I am in the mood for good prose. I have just read A Complicated Kindness, which was very good prose (and I will tell you more about it soon), so away to the library to rummage for more.

Categories: family & feline,reading/listening | 2 Comments

30 December 2004
books, an annual index of

Doing this annual roundup at the end of the year provides a bit of perspective, and while this is probably of interest to no one but me, I know you’ll humour me. [updated later to account for last-minute reading!]

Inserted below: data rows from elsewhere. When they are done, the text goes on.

Lemma weight_change_shows_held_average_witness :
  shown "weighted-result" (after (updateModelWeights fcfeTo50) valued)
    = Some (formatCurrency (JNum 98750)) /\
  ((exists msg,
      (updateModelWeights fcfeTo50 valuedWithoutRecommendation).1 = inl (TypeError msg)) /\
   shown "recommendation" (after (updateModelWeights fcfeTo50) valuedWithoutRecommendation)
   = shown "recommendation" valuedWithoutRecommendation).
Proof.
  split.
  - refine (proj1 (proj2 (proj2 (proj2
              (weight_change_shows_held_average valued sampleResults sampleStock
                 (updateModelWeights fcfeTo50) _ _ _ _))))).
    + vm_compute; reflexivity.
    + vm_compute; reflexivity.
    + vm_compute; reflexivity.
    + right. exists fcfeTo50. reflexivity.
  - refine (proj2 (proj2 (proj2 (proj2 (proj2 (proj2 (proj2
              (weight_change_shows_held_average valuedWithoutRecommendation
                 {| vr_fcfe := vr_fcfe sampleResults; vr_fcff := vr_fcff sampleResults;
                    vr_justified_pe := vr_justified_pe sampleResults;
                    vr_justified_pb := vr_justified_pb sampleResults;
                    weighted_average := weighted_average sampleResults;
                    summary := None;
                    market_comparison := Some {| recommendation := None |};
                    financial_data := financial_data sampleResults |}
                 sampleStock (updateModelWeights fcfeTo50) _ _ _ _)))))))
              {| recommendation := None |} _ _).
    + vm_compute; reflexivity.
    + vm_compute; reflexivity.
    + vm_compute; reflexivity.
    + right. exists fcfeTo50. reflexivity.
    + reflexivity.
    + reflexivity.
Defined.

(** C1, as stated, fails: after the FCFE weight is moved from 25 to 50 the
    weighted value shown is still the 98750 of the engine, whereas the
    average of the held per-model values under the new weights is 123750. *)
Lemma weight_change_does_not_recompute :
  let s' := after (updateModelWeights fcfeTo50) valued in
  valuationResults valued = Some sampleResults /\
  modelWeights s' = weights 50 25 25 25 /\
  computeWeightedAverage (heldResults sampleResults) (modelWeights s') = 123750 /\
  shown "weighted-result" s' = Some [IntlVND 98750] /\
  shown "weighted-result" s'
    <> Some (formatCurrency
               (JNum (computeWeightedAverage (heldResults sampleResults)
                                             (modelWeights s')))).
Proof.
  vm_compute. splits; try reflexivity. discriminate.
Qed.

number of books read in 2004: 36
percentage of improvement over 2003: -31
percentage of improvement over 2002: -18
percentage of improvement over 2001: 63
average read per month: 3
average read per week: 0.7
number read in worst month: 0 (June & July)
number read in best month: 10 (January)
percentage by male authors: 67
percentage by female authors: 33
fiction as percentage of total: 50
non-fiction as percentage of total: 50
percentage of total liked: 75
percentage of total disliked: 25
percentage read on recommendation: 39
percentage of recommendations liked: 100

Categories: reading/listening | 3 Comments

15 December 2004
holiday indulgence

Starting a week to-morrow, I’m off for 12 days. I have three vacation days left to take before the end of the year, and those, coupled with nine days of Reference downtime (i.e.: the library is open but Reference is closed), add up to just short of a fortnight of time off. And I can say, with some certainty, that I have never been more ready for time off. Plans are afoot to spend lots of time with family, bake cookies, play board games & cards, eat copiously, and read indulgently. My reading list includes Molly Moon’s Incredible Book of Hypnotism, The Golden Compass, The Griffin and Sabine Trilogy, A Complicated Kindness, and A Million Little Pieces. I’m practically teetering over from heady anticipation!

What’s on your holiday reading list?